Mockingbird in Mark Twain’s Hat by Kaia Alexander

Publisher: Waterside Press, Oct, 2020
Category: Children’s illustrated chapter book
ISBN: 978-1949001914
Available in Print and ebook, 138 pages

Mockingbird in Mark Twain’s Hat, is an adventure story full of animals that talk. Wynne is a precocious mockingbird born in the rural south in the late 1800s. His whole family are singers, but at four days old, he wants to be a novelist just like his hero, Mark Twain.

When crows attack his nest, he’s swept away on an epic adventure along the Mississippi River. Wynne learns to read and write, makes new friends in surprising places, and is mentored by Mark Twain himself. Full of delightful quotes from Mark Twain, this novel for children ages 8-12 shines with important lessons of character, perseverance, love, and the importance of friendship.

Amazon
IndieBound

Guest Review by Sal

‘Mockingbird in Mark Twain’s Hat’ by Kaia Alexander is an unexpected delight and an enjoyable read for all ages.

Beginning in the quiet, peaceful nest of a family of mockingbirds, the story centers around a little bird named Wynne. Wynne knows that he is supposed to want to grow up to do regular mockingbird things like soaring over the fields and singing songs, but what he actually wants is to become a writer.
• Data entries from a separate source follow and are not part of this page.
(** * react-sheeet: the search filter and the card state of [src/App.jsx]

    The development follows [App.jsx]: the catalog [SECTIONS], the memoised
    filter [shown] of [App], the [open] flag of [Card] and the [ok] flag of
    [CopyBtn].  Strings are byte strings holding the UTF-8 encoding of the
    JavaScript text; on well-formed text a substring test gives the same
    answer on either encoding.  [String.prototype.toLowerCase] is a host
    built-in and is a parameter of the model. *)

From Stdlib Require Import Ascii String ZArith Lia.
From stdpp Require Import gmap strings list fin_maps.

Local Open Scope Z_scope.
Local Open Scope nat_scope.
Local Open Scope stdpp_scope.

(** ** Strings *)

(** The double quote character, for the snippets that contain it. *)
Definition dq : string := String (ascii_of_nat 34) EmptyString.

(** [startsWith s t]: [t] is a prefix of [s]. *)
Fixpoint startsWith (s t : string) {struct t} : bool :=
  match t with
  | EmptyString => true
  | String b t' =>
      match s with
      | EmptyString => false
      | String a s' => if Ascii.eqb a b then startsWith s' t' else false
      end
  end.

(** [String.prototype.includes]: [includes s t] is [s.includes(t)], the
    search of [t] at every position of [s], the end included. *)
Fixpoint includes (s t : string) : bool :=
  startsWith s t ||
  match s with
  | EmptyString => false
  | String _ s' => includes s' t
  end.

(** What the specification calls "is a substring of". *)
Definition Substring (t s : string) : Prop :=
  exists pre post : string, s = pre +:+ t +:+ post.

(** ** The catalog *)

(** One object literal of [SECTIONS]. *)
Record Topic : Type := {
  id : string;
  color : string;
  label : string;
  desc : string;
  note : string;
  code : string
}.

#[global] Instance Topic_eq_dec : EqDecision Topic.
Proof. solve_decision. Defined.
Wynne’s hero is the famous southern writer Mark Twain, who is still alive in the novel, as it is set in 1898. As Wynne and his siblings slowly learn to fly, danger soon comes to the nest in the form of a gray cat who nearly kills Wynne. Thankfully, he is saved by a little girl, but the girl brings Wynne back to her home, far away from his family.
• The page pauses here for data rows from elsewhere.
(** A field declared [= dflt]: the default is used, unvalidated, when the
    key is absent. *)
Definition optional {A} (name : string) (v : validator A) (dflt : A)
    (data : gmap string pyval) : validated A :=
  match data !! name with
  | None => inr dflt
  | Some x =>
      match v x with
      | inl ty => inl [(name, ty)]
      | inr a => inr a
      end
  end.

(** A field whose default, if it has one, is decided by pydantic. *)
Definition declared {A} (name : string) (v : validator A) (dflt : option A)
    (data : gmap string pyval) : validated A :=
  match dflt with
  | Some d => optional name v d data
  | None => required name v data
  end.

(** [BaseModel.__init__( ** data)]: raises one [ValidationError] carrying all
    line errors.  Keys that are not fields are ignored. *)
Definition init {A} (fields : gmap string pyval → validated A)
    (data : gmap string pyval) : result A :=
  match fields data with
  | inl errs => inl (ValidationError errs)
  | inr a => inr a
  end.

Section Validators.
Context `{!Coercions}.

(** [str] *)
Definition v_str : validator string := λ v,
  match v with
  | PStr s => inr s
  | _ => inl "string_type"
  end.

(** [Literal[...]] of strings *)
Definition v_literal (allowed : list string) : validator string := λ v,
  match v with
  | PStr s => if bool_decide (s ∈ allowed) then inr s else inl "literal_error"
  | _ => inl "literal_error"
  end.

(** [Dict[str, Any]]: the dict itself *)
Definition v_dict : validator pyval := λ v,
  match v with
  | PDict d => inr (PDict d)
  | _ => inl "dict_type"
  end.

(** [int] *)
Definition v_int : validator Z := λ v,
  match v with
  | PInt n => inr n
  | PBool b => inr (if b then 1 else 0)
  | PStr s => str_as_int s
  | PFloat x => float_as_int x
  | _ => inl "int_type"
  end.

(** [datetime] *)
Definition v_datetime : validator datetime := λ v,
  match v with
  | PDatetime t => inr t
  | PStr s => str_as_datetime s
  | PInt n => int_as_datetime n
  | PFloat x => float_as_datetime x
  | _ => inl "datetime_type"
  end.

(** [Any] *)
Definition v_any : validator pyval := λ v, inr v.

(** [Optional[T]] *)
Definition v_optional {A} (v : validator A) : validator (option A) := λ x,
  match x with
  | PNone => inr None
  | _ =>
      match v x with
      | inl ty => inl ty
      | inr a => inr (Some a)
      end
  end.

End Validators.

End Pydantic.

Notation "f <*> x" := (Pydantic.ap f x) (at level 61, left associativity).

(** ** types.py *)

Module Types.
Import Pydantic.

Module EventType.
(** [schema] is a dict whenever the data had one. *)
Record t := {
  id : string;
  name : string;
  version : string;
  schema : pyval;
  created_at : datetime
}.
End EventType.

Module Subscription.
Definition statuses : list string := ["active"; "paused"; "failed"]%string.

Record t := {
  id : string;
  event_type_id : string;
  endpoint : string;
  status : string;
  created_at : datetime
}.
End Subscription.

(** The annotations a [Subscription] field can have. *)
Inductive annotation :=
| Str
| Literal (values : list string)
| Datetime.

(** The class body of [Subscription], as data. *)
Definition Subscription_annotations : list (string * annotation) :=
  [ ("id", Str); ("event_type_id", Str); ("endpoint", Str);
    ("status", Literal Subscription.statuses); ("created_at", Datetime) ]%string.

(** Whether a value has the declared shape: a string for [str], one of the
    listed strings for [Literal], and for [datetime] a datetime or one of
    the forms a timestamp has in JSON, a string or a number. *)
Definition has_shape (a : annotation) (v : pyval) : bool :=
  match a, v with
  | Str, PStr _ => true
  | Literal values, PStr s => bool_decide (s ∈ values)
  | Datetime, (PDatetime _ | PStr _ | PInt _ | PFloat _) => true
  | _, _ => false
  end.

Module DispatchJob.
Definition statuses : list string :=
  ["pending"; "processing"; "completed"; "failed"]%string.

Record t := {
  id : string;
  event_id : string;
  subscription_id : string;
  status : string;
  attempts : Z;
  created_at : datetime;
  completed_at : option datetime
}.
End DispatchJob.

Module ApiResponse.
Record t := {
  data : option pyval;
  error : option string
}.
End ApiResponse.

Section Models.
Context `{!Coercions}.

Definition EventType_fields (data : gmap string pyval) : validated EventType.t :=
  inr EventType.Build_t
    <*> required "id" v_str data
    <*> required "name" v_str data
    <*> required "version" v_str data
    <*> declared "schema" v_dict schema_default data
    <*> required "created_at" v_datetime data.

Definition Subscription_fields (data : gmap string pyval) : validated Subscription.t :=
  inr Subscription.Build_t
    <*> required "id" v_str data
    <*> required "event_type_id" v_str data
    <*> required "endpoint" v_str data
    <*> required "status" (v_literal Subscription.statuses) data
    <*> required "created_at" v_datetime data.

Definition DispatchJob_fields (data : gmap string pyval) : validated DispatchJob.t :=
  inr DispatchJob.Build_t
    <*> required "id" v_str data
    <*> required "event_id" v_str data
    <*> required "subscription_id" v_str data
    <*> required "status" (v_literal DispatchJob.statuses) data
    <*> required "attempts" v_int data
    <*> required "created_at" v_datetime data
    <*> optional "completed_at" (v_optional v_datetime) None data.

(** The constructors [EventType( ** data)], [Subscription( ** data)],
    [DispatchJob( ** data)]. *)
Definition EventType (data : gmap string pyval) : result EventType.t :=
  init EventType_fields data.

Definition Subscription (data : gmap string pyval) : result Subscription.t :=
  init Subscription_fields data.

Definition DispatchJob (data : gmap string pyval) : result DispatchJob.t :=
  init DispatchJob_fields data.

Definition ApiResponse_fields (data : gmap string pyval) : validated ApiResponse.t :=
  inr ApiResponse.Build_t
    <*> optional "data" (v_optional v_any) None data
    <*> optional "error" (v_optional v_str) None data.

(** [ApiResponse( ** data)] *)
Definition ApiResponse (data : gmap string pyval) : result ApiResponse.t :=
  init ApiResponse_fields data.

End Models.

(** The field names of each model, in the order of the class body. *)
Definition EventType_names : list string :=
  ["id"; "name"; "version"; "schema"; "created_at"]%string.

Definition Subscription_names : list string :=
  ["id"; "event_type_id"; "endpoint"; "status"; "created_at"]%string.

Definition DispatchJob_names : list string :=
  ["id"; "event_id"; "subscription_id"; "status"; "attempts"; "created_at";
   "completed_at"]%string.

Definition ApiResponse_names : list string := ["data"; "error"]%string.

End Types.

(** ** requests: sessions, requests, responses *)

Module Requests.

(** [requests.structures.CaseInsensitiveDict], the type of
    [session.headers]: an entry is stored under the lower-case form of its
    key, together with the key as it was given. Strings are byte strings
    here and lower-casing acts on the ASCII letters. *)
Module CaseInsensitiveDict.
Definition lower_ascii (a : ascii) : ascii :=
  let n := N_of_ascii a in
  if ((65 <=? n) && (n <=? 90))%N then ascii_of_N (n + 32) else a.

Fixpoint lower (s : string) : string :=
  match s with
  | EmptyString => EmptyString
  | String a s' => String (lower_ascii a) (lower s')
  end.

Abbreviation t := (gmap string (string * string)).

(** [d[key] = value] *)
Definition setitem (key value : string) (d : t) : t :=
  <[ lower key := (key, value) ]> d.

(** [d.get(key)] *)
Definition get (key : string) (d : t) : option string :=
  snd <$> d !! lower key.

(** [d.update(items)], the items in the order of the dict given *)
Definition update (items : list (string * string)) (d : t) : t :=
  foldl (λ d kv, setitem kv.1 kv.2 d) d items.

Definition of_list (items : list (string * string)) : t := update items ∅.
End CaseInsensitiveDict.

Module Call.
(** A call [session.request(method, url, timeout=..., json=...)] as the
    client makes it: the headers the session has at that time and the
    arguments. The client passes no headers of its own. What [requests]
    sends for the call is not part of this record. *)
Record t := {
  session_headers : CaseInsensitiveDict.t;
  method : string;
  url : string;
  timeout : Z;
  json : option pyval
}.
End Call.

(** How a call of [Session.request] ends: it returns a response, whatever
    its status, or raises an exception of the given class. *)
Inductive outcome :=
| Reply (r : Response)
| Raise (cls : string).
Trying to stay brave, Wynne imagines the wonderful story that he will write from his adventures, but he doesn’t realize just how extensive his adventure is going to be. The story takes Wynne along the Mississippi river, where he eventually gets to meet Mark Twain himself.

Told from the perspective of Wynne, this story is a beautifully told middle grade novel that will capture children’s imaginations and teach them a lot of interesting information along the way. There were things this book taught me about mockingbirds and Mark Twain that even I didn’t know, and it has such fun prose and quick chapters that it doesn’t feel dragged down by information.

I recommend this highly to anyone who has a young reader in their house, or any adults who enjoy a fun book. Alexander’s take on talking and thinking animals is cute and light-hearted, but reveals a stronger message as the novel goes on. Don’t let this one fly away!

Giveaway

This giveaway is for 1 print copy to 3 winners. It is open to Canada and the U.S. only and ends on July 1, 2021,midnight pacific time.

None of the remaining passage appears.